Straws: Don’t throw those straws away after going through the drive through for burgers and fries. Plastic straws have a number of different uses for clay lovers, and you will want to start collecting different diameters of straws each time you go out to eat. I especially like coffeesized straws because they make nice holes in the clay, but larger straws are good for wrapping clay around to make bales. If you wrap clay around a straw and intend to fire with a torch (like we do with a lot of the projects in this book), you’ll need to pull the straw out—carefully—before firing. If you plan to fire your clay items in a kiln, then the straw will burn away during the process. However, as explained in Chapter 3, “Firing Equipment and Techniques,” this comes with some safety concerns. Plus, it’s stinky too. So, just be aware of this as you decide how and if you plan to use straws to construct your metal jewelry pieces. Lids: Though you can buy a large assortment of clay cutters, sometimes you can create your own. Different sized small lids from jars can be used like cookie type cutters in your clay. You’ll want to select lids that have pretty straight sides; otherwise, you’ll end up having to use your craft knife to do a lot of clean up work when you cut shapes out of the clay.

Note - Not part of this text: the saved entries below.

(* ===== verification/Node.v ===== *)
(** * The node processes ([bin/vtt-node], [bin/vtt-validator])

    The two binaries around the chain: how they start, how they answer the
    messages of their peers, and one turn of their event loops.  A turn takes the
    event that [select!] picked, with the readings of the clocks made while it is
    handled: [clock i] is the wall clock at the [i]-th block import of the turn,
    [inst] the monotonic clock.  What a turn publishes is its result.  The locks
    are uncontended (one task runs the loop), so a poisoned one stands behind a
    panic, which ends the process.  Also here: the metrics ([vtt-telemetry]),
    without the timing histogram, and [prune_old_blocks] of [rocks.rs]. *)

From stdpp Require Import pretty.
From S2P Require Import Prelude Primitives RustStr Storage RocksStore StateDB Codecs Consensus Finality Governance.
From S2P Require Import ExecStaking ExecGov Executor Chain TxPool Producer Genesis Relayer Rpc Keys Network.

(** ** Metrics *)

(** [as i64]. *)
Definition as_i64 (x : Z) : Z := let x := wrap 64 x in if x <? 2 ^ 63 then x else x - 2 ^ 64.

Record NodeMetrics := MkNodeMetrics {
  mt_block_height : Z;
  mt_connected_peers : Z;
  mt_txpool_size : Z;
  mt_blocks_imported : Z;
  mt_transactions_executed : Z;
  mt_current_epoch : Z;
  mt_active_validators : Z;
}.

Definition NodeMetrics_new : NodeMetrics := MkNodeMetrics 0 0 0 0 0 0 0.

Definition NodeMetrics_eta (m : NodeMetrics) : NodeMetrics :=
  MkNodeMetrics (mt_block_height m) (mt_connected_peers m) (mt_txpool_size m) (mt_blocks_imported m)
    (mt_transactions_executed m) (mt_current_epoch m) (mt_active_validators m).

#[global] Instance upd_mt_block_height : Updater mt_block_height.
Proof. derive_updater NodeMetrics_eta. Defined.
#[global] Instance upd_mt_connected_peers : Updater mt_connected_peers.
Proof. derive_updater NodeMetrics_eta. Defined.
#[global] Instance upd_mt_txpool_size : Updater mt_txpool_size.
Proof. derive_updater NodeMetrics_eta. Defined.
#[global] Instance upd_mt_blocks_imported : Updater mt_blocks_imported.
Proof. derive_updater NodeMetrics_eta. Defined.
#[global] Instance upd_mt_transactions_executed : Updater mt_transactions_executed.
Proof. derive_updater NodeMetrics_eta. Defined.
#[global] Instance upd_mt_current_epoch : Updater mt_current_epoch.
Proof. derive_updater NodeMetrics_eta. Defined.
#[global] Instance upd_mt_active_validators : Updater mt_active_validators.
Proof. derive_updater NodeMetrics_eta. Defined.

Module Metrics.

Definition set_height (height : Z) (m : NodeMetrics) : NodeMetrics := m <| mt_block_height := as_i64 height |>.

Definition inc_imported (m : NodeMetrics) : NodeMetrics :=
  m <| mt_blocks_imported := wrap 64 (mt_blocks_imported m + 1) |>.

Definition inc_executed (by_ : Z) (m : NodeMetrics) : NodeMetrics :=
  m <| mt_transactions_executed := wrap 64 (mt_transactions_executed m + by_) |>.

End Metrics.

(** ** The state of a node *)

Record Node := MkNode {
  nd_chain : Chain;
  nd_pool : TxPool;
  nd_metrics : NodeMetrics;
  nd_next_request_id : Z;
}.

Definition Node_eta (n : Node) : Node :=
  MkNode (nd_chain n) (nd_pool n) (nd_metrics n) (nd_next_request_id n).

#[global] Instance upd_nd_chain : Updater nd_chain.
Proof. derive_updater Node_eta. Defined.
#[global] Instance upd_nd_pool : Updater nd_pool.
Proof. derive_updater Node_eta. Defined.
#[global] Instance upd_nd_metrics : Updater nd_metrics.
Proof. derive_updater Node_eta. Defined.
#[global] Instance upd_nd_next_request_id : Updater nd_next_request_id.
Proof. derive_updater Node_eta. Defined.

(** A validator also tracks finality. *)
Record Validator := MkValidator {
  va_node : Node;
  va_tracker : FinalityTracker;
}.

Definition Validator_eta (v : Validator) : Validator := MkValidator (va_node v) (va_tracker v).

#[global] Instance upd_va_node : Updater va_node.
Proof. derive_updater Validator_eta. Defined.
#[global] Instance upd_va_tracker : Updater va_tracker.
Proof. derive_updater Validator_eta. Defined.

Definition SYNC_BATCH_SIZE : Z := 100.
Definition PRUNE_INTERVAL_BLOCKS : Z := 10000.
Definition KEEP_RECENT_BLOCKS : Z := 100000.

Section common.
Context `{!ChainEnv}.

(** [NEXT_REQUEST_ID.fetch_add(1)] *)
Definition fresh_id {E} : M Node E Z := λ n,
  (Ok (nd_next_request_id n), n <| nd_next_request_id := wrap 64 (nd_next_request_id n + 1) |>).

Definition metrics {E} (f : NodeMetrics → NodeMetrics) : M Node E unit :=
  modify (λ n, n <| nd_metrics := f (nd_metrics n) |>).

(** [chain.import_block(block)]; an error is only logged. *)
Definition import {E} (now : Z) (block : Block) : M Node E (option ImportResult) := λ n,
  match Chain.import_block now block (nd_chain n) with
  | (Ok result, c) => (Ok (Some result), n <| nd_chain := c |>)
  | (Err _, c) => (Ok None, n <| nd_chain := c |>)
  | (Panic, c) => (Panic, n <| nd_chain := c |>)
  end.

(** [pool.add(..)]; an error is only logged. *)
Definition add_to_pool {E} (tx : SignedTransaction) (sender : Address) (account_nonce inst : Z) : M Node E bool :=
  λ n,
  match Pool.add tx sender account_nonce inst (nd_pool n) with
  | (Ok _, p) => (Ok true, n <| nd_pool := p |>)
  | (Err _, p) => (Ok false, n <| nd_pool := p |>)
  | (Panic, p) => (Panic, n <| nd_pool := p |>)
  end.

(** The blocks of a range request: canonical ones, up to the first gap. *)
Fixpoint serve_range (c : Chain) (from_number : Z) (i : Z) (todo : nat) : list Block :=
  match todo with
  | O => []
  | S todo =>
      match Chain.get_block_by_number c (wrap 64 (from_number + i)) with
      | Some block => block :: serve_range c from_number (i + 1) todo
      | None => []
      end
  end.

(** [store.prune_old_blocks] when there is a store and the height is due. *)
Definition prune {E} (height : Z) : M Node E unit :=
  modify (λ n,
    let c := nd_chain n in
    if ch_persistent c && (0 <? height) && (height mod PRUNE_INTERVAL_BLOCKS =? 0) then
      match db_storage (ch_state c) with
      | Some st =>
          let '(_, st) := Rocks.prune_old_blocks KEEP_RECENT_BLOCKS height st in
          n <| nd_chain := c <| ch_state := (ch_state c) <| db_storage := Some st |> |> |>
      | None => n
      end
    else n).

Definition evict {E} (inst : Z) : M Node E unit :=
  modify (λ n,
    let '(evicted, p) := Pool.evict_expired inst (nd_pool n) in
    let n := n <| nd_pool := p |> in
    if 0 <? evicted then n <| nd_metrics := (nd_metrics n) <| mt_txpool_size := as_i64 (Pool.len p) |> |> else n).

Definition status_message (chain_id : ChainId) (gen_hash : H256) (c : Chain) : NetworkMessage :=
  Status chain_id (default H256_ZERO (ch_head_hash c)) (default 0 (Chain.height c)) gen_hash.

End common.

(** ** The full node *)

(** What wakes an event loop. [connected] is the number of peers the swarm
    reports after the event. *)
Inductive LoopEvent :=
  | BlockTimer
  | NetworkEv (ev : NetworkEvent) (connected : Z)
  | EvictionTick
  | StatusTick.

Module FullNode.
Section with_env.
Context `{!ChainEnv}.

Definition on_block_announce {E} (now : Z) (block : Block) : M Node E (list NetworkMessage) :=
  r ← import now block;
  match r with
  | None => mret []
  | Some result =>
      _ ← metrics Metrics.inc_imported;
      _ ← metrics (Metrics.set_height (ir_block_number result));
      _ ← metrics (Metrics.inc_executed (Z.of_nat (length (ir_receipts result))));
      c ← gets nd_chain;
      _ ← match Chain.height c with
          | Some height =>
              epoch ← lift (Engine.epoch_for_block (ch_consensus c) height);
              metrics (λ m, m <| mt_current_epoch := as_i64 epoch |>)
          | None => mret tt
          end;
      mret []
  end.

Definition on_transaction {E} (inst : Z) (transaction : SignedTransaction) : M Node E (list NetworkMessage) :=
  let sender := address_from_public_key (tx_public_key transaction) in
  account_nonce ← gets (λ n, State.get_nonce (ch_state (nd_chain n)) sender);
  added ← add_to_pool transaction sender account_nonce inst;
  _ ← (if added : bool then
         modify (λ n, n <| nd_metrics := (nd_metrics n) <| mt_txpool_size := as_i64 (Pool.len (nd_pool n)) |> |>)
       else mret tt);
  mret [].
Lemma X23_witness :
  let w := run sampleSplit mount [TextChange "A. B."] in
  (mode (st w) = edit ∧ chunks (st w) = [])
  ∧ chunks (st (step sampleSplit w (ModeChange read))) = [].
Proof.
  intros w.
  assert (H : mode (st w) = edit ∧ chunks (st w) = []) by evaluate.
  split; [exact H|].
  destruct H as (H1 & H2).
  exact (proj1 (proj2 (X23_mode_switch_to_read_builds_no_chunks sampleSplit w H1 H2))).
Defined.
(** * streaming_multipart.py: a shallow embedding and its verification

    The development follows [src/streaming_multipart.py] (Python 3):
    the residual read buffer [_Buff], the boundary-aware body reader
    [_PartReader.read], the driver [MultipartReader.next_part] and the
    [Part] objects it hands out.

    Python objects that are shared and mutated (the reader and the parts it
    returns) live in an explicit store, the [World]; a [Part] is referred to
    by its handle, so the reader's [current_part] and the caller's reference
    are the same object.  [while True] loops take a fuel argument and answer
    [OutOfFuel] when it is exhausted. *)

From Stdlib Require Import ZArith List Lia Bool.
From Stdlib Require Import Strings.Byte Strings.Ascii Strings.String.
From stdpp Require Import base list.

Import ListNotations.

#[local] Open Scope nat_scope.

(** ** Python values *)

Abbreviation bytes := (list byte).

(** A [bytes] literal written from a Rocq string. *)
Definition b (s : string) : bytes := list_byte_of_string s.

Definition CR : byte := x0d.
Definition LF : byte := x0a.
Definition CRLF : bytes := [CR; LF].

(** The three kinds of values the source compares with [==] and [in]:
    indexing a [bytes] object gives an [int], a literal between plain quotes
    is a [str], a literal with the [b] prefix is a [bytes]. *)
Inductive pyval : Type :=
| VInt (z : Z)
| VStr (s : string)
| VBytes (l : bytes).

Fixpoint bytes_eqb (x y : bytes) : bool :=
  match x, y with
  | [], [] => true
  | c :: x', e :: y' => Byte.eqb c e && bytes_eqb x' y'
  | _, _ => false
  end.

(** Python [==]: values of different types are never equal. *)
Definition py_eq (x y : pyval) : bool :=
  match x, y with
  | VInt a, VInt c => Z.eqb a c
  | VStr s, VStr t => String.eqb s t
  | VBytes l, VBytes m => bytes_eqb l m
  | _, _ => false
  end.

(** Python [x in (a, b, ...)]. *)
Definition py_in (x : pyval) (tuple : list pyval) : bool :=
  existsb (py_eq x) tuple.

(** Python [len] on [str] and [bytes]. *)
Definition py_len (v : pyval) : nat :=
  match v with
  | VInt _ => 0
  | VStr s => String.length s
  | VBytes l => length l
  end.

(** Python truthiness of [str] and [bytes]: empty is false. *)
Definition py_truthy (v : pyval) : bool :=
  match v with
  | VInt z => negb (Z.eqb z 0)
  | VStr s => negb (Nat.eqb (String.length s) 0)
  | VBytes l => negb (Nat.eqb (length l) 0)
  end.

(** The bytes carried by a value returned from a body read ([""] carries
    none). *)
Definition py_bytes (v : pyval) : bytes :=
  match v with
  | VBytes l => l
  | _ => []
  end.

(** [l[i]] for a [bytes] object [l] is an [int]. *)
Definition byte_index (x : byte) : pyval := VInt (Z.of_N (Byte.to_N x)).

(** Python slice bounds: a negative bound counts from the end, and every
    bound is clamped to the length. *)
Definition py_bound (n : Z) (len : nat) : nat :=
  if (n <? 0)%Z then Z.to_nat (Z.max 0 (Z.of_nat len + n))
  else Nat.min (Z.to_nat n) len.

(** [l[:n]] *)
Definition slice_to (n : Z) (l : bytes) : bytes :=
  take (py_bound n (length l)) l.

(** [l[n:]] *)
Definition slice_from (n : Z) (l : bytes) : bytes :=
  drop (py_bound n (length l)) l.

(** [l[lo:hi]] *)
Definition slice (lo hi : Z) (l : bytes) : bytes :=
  let i := py_bound lo (length l) in
  let j := py_bound hi (length l) in
  take (j - i) (drop i l).

(** [l.startswith(p)] *)
Fixpoint startswith (l p : bytes) {struct p} : bool :=
  match p, l with
  | [], _ => true
  | _ :: _, [] => false
  | y :: p', x :: l' => Byte.eqb x y && startswith l' p'
  end.

(** [l.find(sub)] scanning from offset [i]: the lowest offset at which
    [sub] occurs, or [-1]. *)
Fixpoint find_from (i : Z) (l sub : bytes) : Z :=
  if startswith l sub then i
  else match l with
       | [] => (-1)%Z
       | _ :: l' => find_from (i + 1)%Z l' sub
       end.

Definition find (l sub : bytes) : Z := find_from 0%Z l sub.

(** ** Module-level code *)

Definition BLOCK_SIZE : Z := 4096.

(** [skipLWSPChar]: the test [b[0] in (b" ", b"\t")] compares an [int] with
    two [bytes] objects. *)
Fixpoint skipLWSPChar (l : bytes) : bytes :=
  match l with
  | [] => []
  | x :: l' =>
      if py_in (byte_index x) [VBytes (b " "); VBytes [x09]]
      then skipLWSPChar l'
      else l
  end.

(** ** [_Buff]: the residual read buffer *)

Module Buff.

(** [_Buff(st)] holds a view on [st]. *)
Definition init (st : bytes) : bytes := st.

(** [read(n=None)]: the value returned and the buffer left. *)
Definition read (n : option Z) (buf : bytes) : bytes * bytes :=
  match n with
  | None => (buf, [])
  | Some n => (slice_to n buf, slice_from n buf)
  end.

End Buff.

(** ** The byte source: [io.BufferedReader] over an in-memory endpoint

    [buffered] are the bytes read ahead and not yet consumed, [raw] the
    bytes the endpoint has not delivered yet.  The endpoint delivers what is
    asked of it as long as it has bytes left, as [io.BytesIO] does. *)

Record BufferedReader : Type := mkBufferedReader {
  buffered : bytes;
  raw : bytes
}.

Definition DEFAULT_BUFFER_SIZE : nat := Z.to_nat 8192.

Arguments DEFAULT_BUFFER_SIZE : simpl never.

Module BufferedReader.

(** All the bytes not consumed yet, in stream order. *)
Definition unread (r : BufferedReader) : bytes := buffered r ++ raw r.

Definition open (stream : bytes) : BufferedReader :=
  {| buffered := []; raw := stream |}.

(** One read of the endpoint into the (empty) buffer. *)
Definition fill (r : BufferedReader) : BufferedReader :=
  {| buffered := take DEFAULT_BUFFER_SIZE (raw r);
     raw := drop DEFAULT_BUFFER_SIZE (raw r) |}.

(** [peek(n)]: the bytes read ahead when there are some, else the result
    of one read of the endpoint; the position does not move, and [n] does
    not bound the answer. *)
Definition peek (n : Z) (r : BufferedReader) : bytes * BufferedReader :=
  match buffered r with
  | [] => let r' := fill r in (buffered r', r')
  | _ :: _ => (buffered r, r)
  end.

(** [read(n)], [n >= 0]: served from the bytes read ahead when they
    suffice; otherwise whole blocks are read from the endpoint directly
    and the last partial block through the buffer. *)
Definition read (n : nat) (r : BufferedReader) : bytes * BufferedReader :=
  if n <=? length (buffered r) then
    (take n (buffered r),
     {| buffered := drop n (buffered r); raw := raw r |})
  else
    let remaining := n - length (buffered r) in
    let direct := (remaining / DEFAULT_BUFFER_SIZE) * DEFAULT_BUFFER_SIZE in
    let raw1 := drop direct (raw r) in
    let last := remaining - direct in
    if last =? 0 then
      (buffered r ++ take direct (raw r),
       {| buffered := []; raw := raw1 |})
    else
      let filled := take DEFAULT_BUFFER_SIZE raw1 in
      (buffered r ++ take direct (raw r) ++ take last filled,
       {| buffered := drop last filled;
          raw := drop DEFAULT_BUFFER_SIZE raw1 |}).

(** The first line of [l], newline included, and what follows it. *)
Fixpoint split_line (l : bytes) : option (bytes * bytes) :=
  match l with
  | [] => None
  | x :: l' =>
      if Byte.eqb x LF then Some ([x], l')
      else match split_line l' with
           | Some (ln, rest) => Some (x :: ln, rest)
           | None => None
           end
  end.

(** [readline] once the bytes read ahead hold no newline: refill and scan
    again, until a newline or the end of the stream. *)
Fixpoint readline_more (fuel : nat) (chunks rawbytes : bytes)
  : bytes * BufferedReader :=
  match fuel with
  | 0 => (chunks, {| buffered := []; raw := rawbytes |})
  | S fuel' =>
      let filled := take DEFAULT_BUFFER_SIZE rawbytes in
      let raw' := drop DEFAULT_BUFFER_SIZE rawbytes in
      match filled with
      | [] => (chunks, {| buffered := []; raw := raw' |})
      | _ :: _ =>
          match split_line filled with
          | Some (ln, rest) =>
              (chunks ++ ln, {| buffered := rest; raw := raw' |})
          | None => readline_more fuel' (chunks ++ filled) raw'
          end
      end
  end.

(** [readline()]: up to and including the next newline, or all that is
    left.  Every refill takes at least one byte off the endpoint, so
    [length (raw r) + 1] refills are enough. *)
Definition readline (r : BufferedReader) : bytes * BufferedReader :=
  match split_line (buffered r) with
  | Some (ln, rest) => (ln, {| buffered := rest; raw := raw r |})
  | None => readline_more (S (length (raw r))) (buffered r) (raw r)
  end.

End BufferedReader.

(** ** Text

    A [str] is the sequence of its code points. *)

Abbreviation str := (list N).

Definition in_range (lo hi : N) (x : byte) : bool :=
  ((lo <=? Byte.to_N x) && (Byte.to_N x <=? hi))%N.

(** The six payload bits of a continuation byte. *)
Definition low6 (x : byte) : N := (Byte.to_N x mod 64)%N.

(** The values the second byte of a sequence may take after the lead byte
    [x]: no overlong form, no surrogate, nothing above U+10FFFF. *)
Definition second_range (x : byte) : N * N :=
  let n := Byte.to_N x in
  if (n =? 224)%N then (160, 191)%N
  else if (n =? 237)%N then (128, 159)%N
  else if (n =? 240)%N then (144, 191)%N
  else if (n =? 244)%N then (128, 143)%N
  else (128, 191)%N.

(** [l.decode("utf-8", errors="ignore")]: the code points of the well-formed
    sequences of [l], of one byte (0x00..0x7F), two (lead 0xC2..0xDF),
    three (0xE0..0xEF) or four (0xF0..0xF4); a byte at which no
    well-formed sequence starts is dropped, and decoding goes on at the
    byte after it. *)
Fixpoint decode_utf8_ignore (l : bytes) : str :=
  match l with
  | [] => []
  | x0 :: l0 =>
      if in_range 0 127 x0 then Byte.to_N x0 :: decode_utf8_ignore l0
      else
        let '(lo, hi) := second_range x0 in
        match l0 with
        | [] => decode_utf8_ignore l0
        | x1 :: l1 =>
            if in_range 194 223 x0 && in_range lo hi x1 then
              ((Byte.to_N x0 mod 32) * 64 + low6 x1)%N :: decode_utf8_ignore l1
            else
              match l1 with
              | [] => decode_utf8_ignore l0
              | x2 :: l2 =>
                  if in_range 224 239 x0 && in_range lo hi x1
                     && in_range 128 191 x2 then
                    ((Byte.to_N x0 mod 16) * 4096 + low6 x1 * 64 + low6 x2)%N
                      :: decode_utf8_ignore l2
                  else
                    match l2 with
                    | [] => decode_utf8_ignore l0
                    | x3 :: l3 =>
                        if in_range 240 244 x0 && in_range lo hi x1
                           && in_range 128 191 x2 && in_range 128 191 x3 then
                          ((Byte.to_N x0 mod 8) * 262144 + low6 x1 * 4096
                           + low6 x2 * 64 + low6 x3)%N
                            :: decode_utf8_ignore l3
                        else decode_utf8_ignore l0
                    end
              end
        end
  end.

Tools and Supplies for Metal Clay Emery board: After the clay dries, you’ll want to do some clean up, making sure the edges and other areas are smooth. A fingernail file or emery board is perfect for this, though some metal clay artists prefer to use silicone sand paper since there is less chance of particles coming off and contaminating the silver dust that you add to your slip jar. You’ll want the kind made from cardboard instead of the metal ones because they tend to have a grit that is more similar to sandpaper. Of course, you can also use fine sandpaper too, but what’s nice about the emery board is the shape is easier to hold as you clean around the edges of your dried metal clay pieces. I can’t imagine anyone not having one of these in her house (dig around in the junk drawer some more), but if you don’t, you can pick one up at your local drug store pretty easily and inexpensively. Figure 2.8 is an example of these simple household items that you can use to construct your metal clay jewelry components.

Chapter 2

Jars: You need at least one small jar, about the size of a baby food or small caviar jar, like that pictured in Figure 2.9. I realize you may not have either in your house right now, so it’s worth putting it on the shopping list for your next trip to the grocery story. If you aren’t a caviar lover (which is too bad because it tastes great on a baked potato oozing with butter), then opt for the baby food jar since it’s much cheaper, and unless you have a baby, just empty the baby food out of the jar and clean it well. Small jars, around two to three ounces in size, are perfect to store your slip in, which is a mixture of clay and a little water. This slip is a pasty consistency. Slip works sort of like a metal clay glue, and it’s pretty easy to make your own (see Chapter 5, “Basic Metal Clay Tips and Techniques”).

Figure 2.9 Slip jar.

Figure 2.8 Emery boards, straws, inexpensive paintbrushes.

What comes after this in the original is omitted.